01.04.2010
Biologische Arbeitsstoffe im Gesundheitswesen und in der Wohlfahrtspflege | BGR250/TRBA250
Diese BG-Regel ist relevant für Tätigkeiten mit biologischen Arbeitsstoffen in human-, zahn- oder tiermedizinischen sowie pflegerischen und pharmazeutischen Arbeitsbereichen. Sie konkretisiert die Bestimmungen der Biostoffverordnung für die Bereiche Gesundheitswesen und Wohlfahrtspflege.

Biologische Arbeitsstoffe definiert die BGR 250 im weitesten Sinn als "Mikroorganismen, die Infektionen, sensibilisierende oder toxische Wirkungen hervorrufen können." Wer im Berufsalltag Menschen oder Tiere behandelt oder mit Produkten und Materialien in Berührung kommt, die gefährliche Mikroorganismen freisetzen können, benötigt Schutz vor direktem Kontakt. Die Broschüre erläutert, welche Schutzmaßnahmen Arbeitgeber und -nehmer treffen sollten, um beispielsweise das Einatmen, Haut-/Schleimhautkontakt oder Kanülenstichverletzungen zu vermeiden.

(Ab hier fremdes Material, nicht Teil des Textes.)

(** * eth-swap-tracker: swap decoding, USD price propagation and persistence

    A shallow embedding of [src/index.ts] (the batch aggregator and the swap
    decoder) and of [src/webhooksUtil.ts] (the price propagation graph, the
    oracle fallback and the persistence loop), followed by the properties
    the specification states about them.

    Conventions.
    - A JavaScript [Map] that is only accessed through [has]/[get]/[set] is a
      [gmap]; an array used as a stack keeps the array order ([push] appends,
      [pop] removes the last element).
    - Code that can throw returns an [Outcome]; [await] on a rejected promise
      is a [Throw].
    - [decimal.js], [ethers], the Moralis oracle, the chain provider and the
      database client are libraries and services outside the repository:
      they are parameters of the sections below.  [DecimalJS] is a concrete
      model of the [decimal.js] defaults, used to evaluate the code on
      concrete batches. *)

From Stdlib Require Import ZArith NArith String DecimalString Lia.
From stdpp Require Import gmap strings list fin_maps fin_sets.

Open Scope string_scope.
Open Scope list_scope.

(** ** Outcomes of fallible code *)

Inductive JsError : Type :=
| TypeError (msg : string)
| RangeError (msg : string)
| DecimalError (msg : string)
| ExternalError (msg : string).

Inductive Outcome (A : Type) : Type :=
| Done (a : A)
| Throw (e : JsError)
| OutOfFuel.

Arguments Done {A} a.
Arguments Throw {A} e.
Arguments OutOfFuel {A}.

#[export] Instance Outcome_ret : MRet Outcome := fun A a => Done a.

#[export] Instance Outcome_bind : MBind Outcome := fun A B f m =>
  match m with
  | Done a => f a
  | Throw e => Throw e
  | OutOfFuel => OutOfFuel
  end.

(** [try { body } catch (err) { handler(err) }] *)
Definition try_catch {A} (body : Outcome A) (handler : JsError -> Outcome A)
  : Outcome A :=
  match body with
  | Throw e => handler e
  | other => other
  end.

(** [Array.prototype.pop]: the last element and the remaining array. *)
Fixpoint pop {A} (l : list A) : option (list A * A) :=
  match l with
  | [] => None
  | x :: l' =>
      match pop l' with
      | None => Some ([], x)
      | Some (r, y) => Some (x :: r, y)
      end
  end.
(** X25.  Start-up does not fall back: when the record of the most
    recently updated listed conversation is missing, [initialize]
    reports the failed load and leaves the service as it was, without an
    active conversation if it had none, though other listed
    conversations could be read. *)
Theorem initialize_with_lost_record `{Environment}
    (conversations : list ConversationMetadata) (p : ConversationMetadata)
    (st : ServiceState) :
  localStorage st !! storageKey "index"
  = Some (JsonText (JArr (map encodeMetadata conversations))) ->
  p ∈ conversations ->
  (forall q, q ∈ conversations -> q = p \/ c_updatedAt q < c_updatedAt p) ->
  c_id p <> "index" ->
  localStorage st !! storageKey (c_id p) = None ->
  exists st',
    initialize st = Returned tt st'
    /\ currentConversationSubject st' = currentConversationSubject st
    /\ activeConversationId st' = activeConversationId st
    /\ storageErrorSubject st' <> None
    /\ conversationsSubject st' ≡ₚ conversations.
Proof.
  intros Hindex Hp Hunique Hnotindex Hmissing.
  unfold initialize, tryCatch. unfold bind at 1.
  rewrite (loadAllConversationsMetadata_stored conversations st Hindex).
  unfold bind at 1. unfold modify at 1.
  destruct (mostRecentFirst_nonempty conversations) as (h & rest & Hsorted).
  { intros ->. by apply elem_of_nil in Hp. }
  destruct (mostRecentFirst_head _ _ _ Hsorted) as [Hh Hmax].
  assert (h = p) as ->.
  { destruct (Hunique h Hh) as [-> | Hless]; [done |]. pose proof (Hmax p Hp). lia. }
  destruct conversations as [|c0 cs] eqn:Hcs; [by apply elem_of_nil in Hp |].
  rewrite <- Hcs in *.
  assert (Hrun : forall st0,
            localStorage st0 = localStorage st ->
            exists message,
              loadMostRecent conversations st0
              = Returned tt (withStorageError (Some message)
                               (withConversations (p :: rest) st0))).
  { intros st0 Hitems. unfold loadMostRecent. rewrite Hsorted.
    unfold bind at 1. unfold modify at 1.
    destruct (loadConversation_missing (c_id p) (withConversations (p :: rest) st0))
      as [message Hload].
    { left. cbn. by rewrite Hitems. }
    exists message. unfold bind, ret. by rewrite Hload. }
  destruct (Hrun (withConversations conversations st) eq_refl) as [message Hload].
  rewrite Hcs in Hload |- *. rewrite Hload. eexists. split; [reflexivity |].
  cbn. repeat split; try done.
  rewrite <- Hsorted. rewrite <- Hcs. apply sort_perm.
Qed.

Lemma initialize_with_lost_record_witness :
  localStorage sampleStorageAtStartup !! @storageKey sampleEnvironment "index"
  = Some (JsonText (JArr (map encodeMetadata
                            [h_metadata sampleOlderConversation;
                             h_metadata sampleConversation])))
  /\ h_metadata sampleConversation
     ∈ [h_metadata sampleOlderConversation; h_metadata sampleConversation]
  /\ (forall q, q ∈ [h_metadata sampleOlderConversation; h_metadata sampleConversation] ->
        q = h_metadata sampleConversation
        \/ c_updatedAt q < c_updatedAt (h_metadata sampleConversation))
  /\ c_id (h_metadata sampleConversation) <> "index"
  /\ localStorage sampleStorageAtStartup
       !! @storageKey sampleEnvironment (c_id (h_metadata sampleConversation)) = None
  /\ exists st',
       @initialize sampleEnvironment sampleStorageAtStartup = Returned tt st'
       /\ currentConversationSubject st'
          = currentConversationSubject sampleStorageAtStartup
       /\ activeConversationId st' = activeConversationId sampleStorageAtStartup
       /\ storageErrorSubject st' <> None
       /\ conversationsSubject st'
          ≡ₚ [h_metadata sampleOlderConversation; h_metadata sampleConversation].
Proof.
  assert (H1 : localStorage sampleStorageAtStartup !! @storageKey sampleEnvironment "index"
               = Some (JsonText (JArr (map encodeMetadata
                                         [h_metadata sampleOlderConversation;
                                          h_metadata sampleConversation]))))
    by reflexivity.
  assert (H2 : h_metadata sampleConversation
               ∈ [h_metadata sampleOlderConversation; h_metadata sampleConversation]).
  { right. left. }
  assert (H3 : forall q,
                 q ∈ [h_metadata sampleOlderConversation; h_metadata sampleConversation] ->
                 q = h_metadata sampleConversation
                 \/ c_updatedAt q < c_updatedAt (h_metadata sampleConversation)).
  { intros q Hq.
    apply elem_of_cons in Hq as [-> | Hq]; [by right |].
    apply elem_of_cons in Hq as [-> | Hq]; [by left | by apply elem_of_nil in Hq]. }
  assert (H4 : c_id (h_metadata sampleConversation) <> "index") by done.
  assert (H5 : localStorage sampleStorageAtStartup
                 !! @storageKey sampleEnvironment (c_id (h_metadata sampleConversation))
               = None) by reflexivity.
  repeat (split; [assumption |]).
  exact (@initialize_with_lost_record sampleEnvironment _ _ sampleStorageAtStartup
           H1 H2 H3 H4 H5).
Defined.
(** * figmasset: a shallow embedding of [src/index.js]

    The program fetches a Figma document, resolves frames by identifier or
    by name, collects the immediate children of those frames as named
    assets, asks the image endpoint for one URL per asset and scale, and
    optionally registers the images in a map's image store.

    Modelling choices.
    - Objects used as dictionaries (the asset list, the image record, the
      [images] table of a response) are finite maps over their own
      enumerable properties ([gmap string _]).  Reading a property that is
      not an own one sees [Object.prototype] ([getProperty]), and an
      assignment under [__proto__] reaches the inherited setter
      ([assign]).  Every call is taken in a fresh realm: the properties an
      earlier call may have left on a built-in function are not modelled.
      The enumeration order of [Object.keys] is outside the model: a map
      is enumerated in the order of [map_to_list].
    - [async] functions are functions into [Result]: a rejected promise is
      [Throw].  [Promise.all] over an array is a sequential [mapM]; which
      rejection wins when several requests fail is not modelled.
    - The injected transport [fetchFunc] is a function of the request.
    - Parameters with a default in the source ([scales = [1]],
      [format = 'png'], [frameIds = []], [frameNames = []], [path = ''])
      are ordinary arguments here.
    - Numbers are exact non-negative decimals together with [NaN] and
      [-Infinity] (the two other results [Math.max] and unary [+] can
      produce here).  They are printed as JavaScript prints them, with an
      exponent from [1e21] on and below [1e-6].  A decimal stands for the
      double nearest to it, which is faithful for decimals of at most 15
      significant digits ([plain] below adds that bound where a number is
      printed and read back). *)

From Stdlib Require Import Ascii String.
From stdpp Require Import gmap strings list pretty.

(** ** Values *)

(** A number: [Dec m e] stands for [m / 10^e]. *)
Inductive Number :=
| NaN
| NegInfinity
| Dec (m : N) (e : nat).

(** Values: what a JSON leaf, an identifier or a URL can be, and what
    reading a property can find in [Object.prototype]: [VInherited member]
    is the value every plain object inherits under [member], a built-in
    function, or the prototype itself for [__proto__]. *)
Inductive Value :=
| VUndefined
| VNull
| VBool (b : bool)
| VNum (n : Number)
| VStr (s : string)
| VInherited (member : string).

(** A reference that may be absent; an object is always truthy. *)
Inductive Ref (A : Type) :=
| Undefined
| Null
| Obj (a : A).
Arguments Undefined {A}.
Arguments Null {A}.
Arguments Obj {A} a.

Global Instance Number_eq_dec : EqDecision Number.
Proof. solve_decision. Defined.

Global Instance Value_eq_dec : EqDecision Value.
Proof. solve_decision. Defined.

(** [Boolean(x)] on a primitive. *)
Definition Boolean (v : Value) : bool :=
  match v with
  | VUndefined | VNull => false
  | VBool b => b
  | VNum NaN => false
  | VNum NegInfinity => true
  | VNum (Dec m _) => negb (m =? 0)%N
  | VStr s => negb (String.eqb s "")
  | VInherited _ => true
  end.

(** [Boolean(x)] on a possibly absent object. *)
Definition BooleanRef {A} (r : Ref A) : bool :=
  match r with
  | Obj _ => true
  | _ => false
  end.

(** [array.find(p)]: the first element satisfying [p], else [undefined]. *)
Definition Array_find {A} (undef : A) (p : A → bool) (l : list A) : A :=
  default undef (List.find p l).

Definition toOption {A} (r : Ref A) : option A :=
  match r with
  | Obj a => Some a
  | _ => None
  end.

(** ** Numbers and strings *)

(** Drop trailing zeros of the fraction: the value is unchanged. *)
Fixpoint normalize (m : N) (e : nat) : N * nat :=
  match e with
  | O => (m, O)
  | S e' => if (m mod 10 =? 0)%N then normalize (m / 10) e' else (m, e)
  end.

(** The [e] low decimal digits of [r], zero padded, in front of [acc]. *)
Fixpoint fracDigits (e : nat) (r : N) (acc : string) : string :=
  match e with
  | O => acc
  | S e' => fracDigits e' (r / 10) (String (pretty_N_char (r mod 10)) acc)
  end.

(** Drop the trailing zeros of [m]; [fuel] bounds the number of digits. *)
Fixpoint dropZeros (fuel : nat) (m : N) : N :=
  match fuel with
  | O => m
  | S fuel' =>
      if (m mod 10 =? 0)%N && negb (m =? 0)%N then dropZeros fuel' (m / 10)
      else m
  end.

(** Whether [m / 10^e], with [e] in lowest terms, is printed with an
    exponent: the decimal point falls more than 21 places after the first
    digit of [m], or 6 places or more before it. *)
Definition usesExponent (m : N) (e : nat) : bool :=
  let n := String.length (pretty m) in
  negb ((n <=? 21 + e)%nat && (e <? n + 6)%nat).

(** The digits of the mantissa, with a dot after the first when there are
    several. *)
Definition dotAfterFirst (digits : string) : string :=
  match digits with
  | String d (String _ _ as rest) => String d ("." +:+ rest)
  | _ => digits
  end.

(** [String(n)], also the conversion used by template literals. *)
Definition Number_toString (n : Number) : string :=
  match n with
  | NaN => "NaN"
  | NegInfinity => "-Infinity"
  | Dec m e =>
      let '(m', e') := normalize m e in
      if usesExponent m' e' then
        let n := String.length (pretty m') in
        dotAfterFirst (pretty (dropZeros n m')) +:+ "e" +:+
        (if (e' + 21 <? n)%nat
         then "+" +:+ pretty (N.of_nat (n - 1 - e'))
         else "-" +:+ pretty (N.of_nat (e' + 1 - n)))
      else
        match e' with
        | O => pretty m'
        | S _ =>
            pretty (m' / 10 ^ N.of_nat e')%N +:+ "." +:+
            fracDigits e' (m' mod 10 ^ N.of_nat e')%N ""
        end
  end.

(** [String(v)].  A built-in function is printed the way V8 prints it;
    [__proto__] yields the prototype object and [constructor] the function
    [Object]. *)
Definition toString (v : Value) : string :=
  match v with
  | VUndefined => "undefined"
  | VNull => "null"
  | VBool true => "true"
  | VBool false => "false"
  | VNum n => Number_toString n
  | VStr s => s
  | VInherited member =>
      if String.eqb member "__proto__" then "[object Object]"
      else "function " +:+
           (if String.eqb member "constructor" then "Object" else member) +:+
           "() { [native code] }"
  end.

(** The number written by a string of decimal digits, after [acc]. *)
Fixpoint digitsVal (s : string) (acc : N) : option N :=
  match s with
  | EmptyString => Some acc
  | String c s' =>
      match Ascii.is_nat c with
      | Some d => digitsVal s' (acc * 10 + N.of_nat d)%N
      | None => None
      end
  end.

(** Split at the first dot. *)
Fixpoint splitDot (s : string) : string * option string :=
  match s with
  | EmptyString => (EmptyString, None)
  | String c s' =>
      if Ascii.eqb c "." then (EmptyString, Some s')
      else let '(a, b) := splitDot s' in (String c a, b)
  end.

Zudem enthält die BG-Regel Informationen zur Gefährdungsbeurteilung, zur Unterrichtung der Versicherten sowie zu Anzeige- und Aufzeichnungspflichten und arbeitsmedizinischen Vorsorgeuntersuchungen.
- Bitte beachten Sie, dass der in Kapitel 9 "Arbeitsmedizinische Vorsorgeuntersuchungen" genannte Anhang IV der Biostoffverordnung nicht mehr existiert. Dafür gilt die "Verordnung zur arbeitsmedizinischen Vorsorge" (ArbMedVV).